Cryptography in information security refers to the technique of protecting information whether in transit or at rest. The goal of cryptography is to secure information from unauthorized parties. Encryption scrambles information into ciphertext and then back again upon arrival.
Examples of Encrypted Communication
Encrypted communication makes information unavailable to unauthorized parties. Some examples of secure encrypted communications include:
Secure Shell (SSH) – secured version of telnet; uses port 22; relies on public key cryptography;
Secure Sockets Layer (SSL) – encrypts data at transport layer and above; uses RSA encryption and digital certificates; has a six-step process; However, SSL is considered obsolete.
Transport Layer Security (TLS) – TLS is the successor to SSL; allows both client and server to authenticate to each other; TLS Record Protocol provides secured communication channel; TLS has provided the encryption and security that makes up a secure internet connection to websites.
Internet Protocol Security (IPSEC) – network layer tunneling protocol; used in tunnel and transport modes; ESP encrypts each packet
Symmetric Cryptography
Symmetric cryptography is also known as ‘same key’ cryptography because the same key is used to encrypt and decrypt the data. The same key passes from user to user, which creates a challenge because there is a risk of compromise. Every time the key is exchange happens, there is a chance that someone can steal it and read the information. Therefore, the owner must be able to protect the single private key that the is generated upon the initial exchange between parties. Examples of this encryption type are:
- DES – block cipher; 56 bit key; quickly outdated but now considered not very secure.

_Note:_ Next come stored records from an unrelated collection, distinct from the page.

Lemma balance_stop tp s s' :
  is_line tp -> io_ok s -> writing tp s s' ->
  let t := set_tty_out (set_cum 0 (set_left 0 (tty_out (ts_line s' tp)))) (ts_line s' tp) in
  io_ok (line_change tp t s') /\ balance (line_change tp t s') = balance s - working p (tty_out (ts_line s tp)).
Proof.
  intros Htp Hs [R O [U V] Pr Cu]. cbn zeta. split.
  - intros i. cbn. destruct (Z.eqb_spec i tp) as [->|Hne]; cbn; [rewrite U; split; [apply Hs|done]|].
    destruct (O i Hne) as (-> & -> & _). apply Hs.
  - assert (Hd : forall i, debt p (ts_line (line_change tp (set_tty_out (set_cum 0 (set_left 0 (tty_out (ts_line s' tp)))) (ts_line s' tp)) s') i) =
      debt p (ts_line s i) - if i =? tp then working p (tty_out (ts_line s tp)) else 0).
    { intros i. unfold debt, line_change. cbn. destruct (Z.eqb_spec i tp) as [->|Hne]; cbn.
      - rewrite U, V. change (working p (set_cum 0 (set_left 0 (tty_out (ts_line s' tp))))) with 0. lia.
      - destruct (O i Hne) as (-> & -> & -> & _). lia. }
    unfold TtyReply.balance, answered, in_progress. rewrite !Hd. cbn [line_change ts_replies set_ts_line]. rewrite R.
    assert (tp = 0 \/ tp = 1 \/ tp = 2 \/ tp = 3) as [->|[->|[->| ->]]] by (unfold is_line in Htp; lia);
      cbn -[debt working]; lia.
Qed.

Lemma console_write_moves tp : is_line tp -> moves 0 (cp32_console_write tp).
Proof.
  intros Htp s Hs. unfold cp32_console_write, line. rewrite bind_gets. destruct (_ || _) eqn:Eg; [cbn; split; [done|lia]|].
  apply orb_false_iff in Eg as [El _]. apply Z.eqb_neq in El. destruct (Hs tp) as [_ [Hl Hc]].
  assert (Hw : writes tp (on_screen cardputer_display_begin_batch ;;;
    result <- loop (write_turns (ts_line s tp)) (console_turn tp) (fun _ => ret OK) tt ;;
    on_screen cardputer_display_end_batch ;;; ret result)).
  { apply output_bind; [apply writes_aside, aside_on_screen|]. intros [].
    apply output_bind; [apply loop_writes; [intros; apply console_turn_writes|intros; apply writes_aside, aside_ret]|].
    intros r. apply output_bind; [apply writes_aside, aside_on_screen|]. intros []. apply writes_aside, aside_ret. }
  specialize (Hw s). unfold on_screen in Hw at 1. rewrite bind_modify in Hw. unfold on_screen at 1. rewrite bind_modify.
  set (s1 := set_ts_screen _ s) in *. unfold bind at 1 in Hw. unfold bind at 1.
  pose proof (console_loop_status tp (write_turns (ts_line s tp)) tt s1) as Hst.
  destruct (loop _ _ _ _ s1) as [[e|r] s2]; [done|].
  unfold on_screen in Hw. rewrite bind_modify in Hw. unfold on_screen. rewrite bind_modify.
  set (s3 := set_ts_screen _ s2) in *. cbn [ret] in Hw. rewrite bind_gets, bind_gets. unfold updl. rewrite bind_modify.
  set (t := ts_line s3 tp). set (f := spi_fault _). set (status := if _ =? OK then cum (tty_out t) else _).
  destruct (balance_stop tp s s3 Htp Hs Hw) as [H4 B4]. fold t in H4, B4.
  match goal with |- match tty_reply ?a ?b ?c ?d ?s4 with _ => _ end =>
    pose proof (moves_reply a b c d s4 H4) as H end.
  destruct (tty_reply _ _ _ _ _) as [[e|[]] s5]; [done|]. destruct H as [H5 B5]. split; [done|].
  rewrite B5. unfold line_change in B4. rewrite B4. rewrite working_pos by lia. rewrite answer_final.
  - unfold t. rewrite (wr_proc _ _ _ Hw). lia.
  - pose proof (wr_cum _ _ _ Hw Hc). unfold status, SUSPEND. fold t in H. unfold OK, EIO, EFAULT in *.
    destruct f; [done|]. destruct Hst as [->|[-> | ->]]; [rewrite Z.eqb_refl; lia|done|done].
Qed.

Lemma aside_lines {A} (c : TM A) (s : tst P K) tp :
  aside c -> match c s with (Ok _, s') => same_io_line (ts_line s tp) (ts_line s' tp) | (Err _, _) => True end.
Proof. intros H. specialize (H s). destruct (c s) as [[e|a] s']; [done|]. apply H. Qed.

Lemma dev_ioctl_moves tp s :
  is_line tp -> io_ok s -> ioreq (tty_io (ts_line s tp)) <> 0 ->
  match dev_ioctl m_at tp s with (Ok _, s') => io_ok s' /\ balance s' = balance s | (Err _, _) => True end.
Proof.
  intros Htp Hs Hreq. unfold dev_ioctl, line. rewrite bind_gets. destruct (0 <? _); [done|].
  set (io := tty_io (ts_line s tp)) in *.
  match goal with |- match bind ?c _ _ with _ => _ end => assert (Ha : aside c) by stand_aside end.
  specialize (Ha s). unfold bind at 1. match goal with |- match (let (r, w') := ?x in _) with _ => _ end => destruct x as [[e|[]] s1] end; [done|].
  destruct (same_io_balance s s1 Ha Hs) as [H1 B1]. destruct Ha as [_ Ha]. destruct (Ha tp) as (_ & _ & E & _).
  unfold updl. rewrite bind_modify. set (s2 := set_ts_line _ s1).
  assert (H2 : io_ok s2 /\ balance s2 = balance s1 - of_bool (ioproc io =? p)).
  { split; [apply io_ok_line; [done|apply H1..]|].
    change s2 with (line_change tp (set_tty_io (set_ioreq 0 (tty_io (ts_line s1 tp))) (ts_line s1 tp)) s1).
    rewrite balance_line by done. unfold debt. cbn. rewrite E. fold io.
    rewrite (proj2 (Z.eqb_neq (ioreq io) 0)) by done. cbn. lia. }
  destruct H2 as [H2 B2]. pose proof (moves_reply REVIVE (iocaller io) (ioproc io) OK s2 H2) as H.
  destruct (tty_reply _ _ _ _ s2) as [[e|[]] s3]; [done|]. destruct H as [H3 B3]. split; [done|].
  rewrite B3, B2, B1, answer_final by done. lia.
Qed.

- 3DES – block cipher; 168 bit key; more effective than DES but much slower
- AES (Advanced Encryption Standard) – block cipher; 128, 192 or 256 bit key; replaces DES; much faster than DES and 3DES
- IDEA (International Data Encryption Algorithm) – block cipher; 128 bit key;
- Twofish – block cipher; up to 256 bit key
- Blowfish – fast block cipher but has replaced by AES; 64 bit block size; 32 to 448 bit key but considered public domain
- RC (Rivest Cipher) – block cipher; RC6 (latest version) uses 128 bit blocks and 4 bit working registers;
Note that an algorithm’s strength is determined by its key length.
Asymmetric Cryptography
Asymmetric cryptography is also known as “public key cryptography.” Unlike symmetric cryptography, asymmetric encryption uses two keys, one public and one private. The public key encrypts and the private key decrypts, thus, lessening the risk of exposing the private key. Finally, some examples of this algorithm include:
- Diffie-Hellman – developed as a key exchange protocol; used in SSL and IPSec; However, can be vulnerable to MITM attacks
- Elliptic Curve Cryptosystem (ECC) – uses points on elliptical curve along with logarithmic problems but uses less processing power;
- El Gamal – not based on prime number factoring; uses solving of discrete logarithm problems.
- RSA – achieves strong encryption through the use of two large prime numbers;
Note that an algorithm’s strength is determined by its key length.
An example of some items that utilize asymmetric cryptography are:
- SSH algorithms
- SSL/TLS
- S/MIME encrypted email
- Code signing
- Bitcoin/Blockchain
- Signal private messenger
Public Key Infrastructure
PKI (or Public Key Infrastructure) is the framework of encryption and security that protects communication. PKI uses symmetric and asymmetric processes. Above all, the use of Digital Certificates aims to protect sensitive data, provide unique digital identities for users, devices and applications and secure end-to-end communications.
Elements in the PKI process
Registration Authority (RA)
The RA receives the certificate signing requests (CSR). Then, the RA verifies and forwards these requests to a Certificate Authority (CA). The end-user will not directly deal with the RA. Additionally, the RA is separate from the Certificate Authority for security reasons (in case of a compromise). Segregation of entities will allow more control.
Certificate Authority (CA)
Next, the CA aids in validating the digital identities of the users, which can include individuals to computer systems to servers (including websites). As a result, Certificate Authorities prevent falsification of identities.
Digital Certificates
A digital certificate is a type of file that associates cryptographic key pairs with identities such as websites, individuals, groups or organizations. The main purpose of these certificates are to digitally sign files. X.509 is the standard for certificates.
Self-Signed Certificates are certificates that are not signed by a formalized CA. However, these are typically used in a development or test setting. Generally, these are not for public consumption.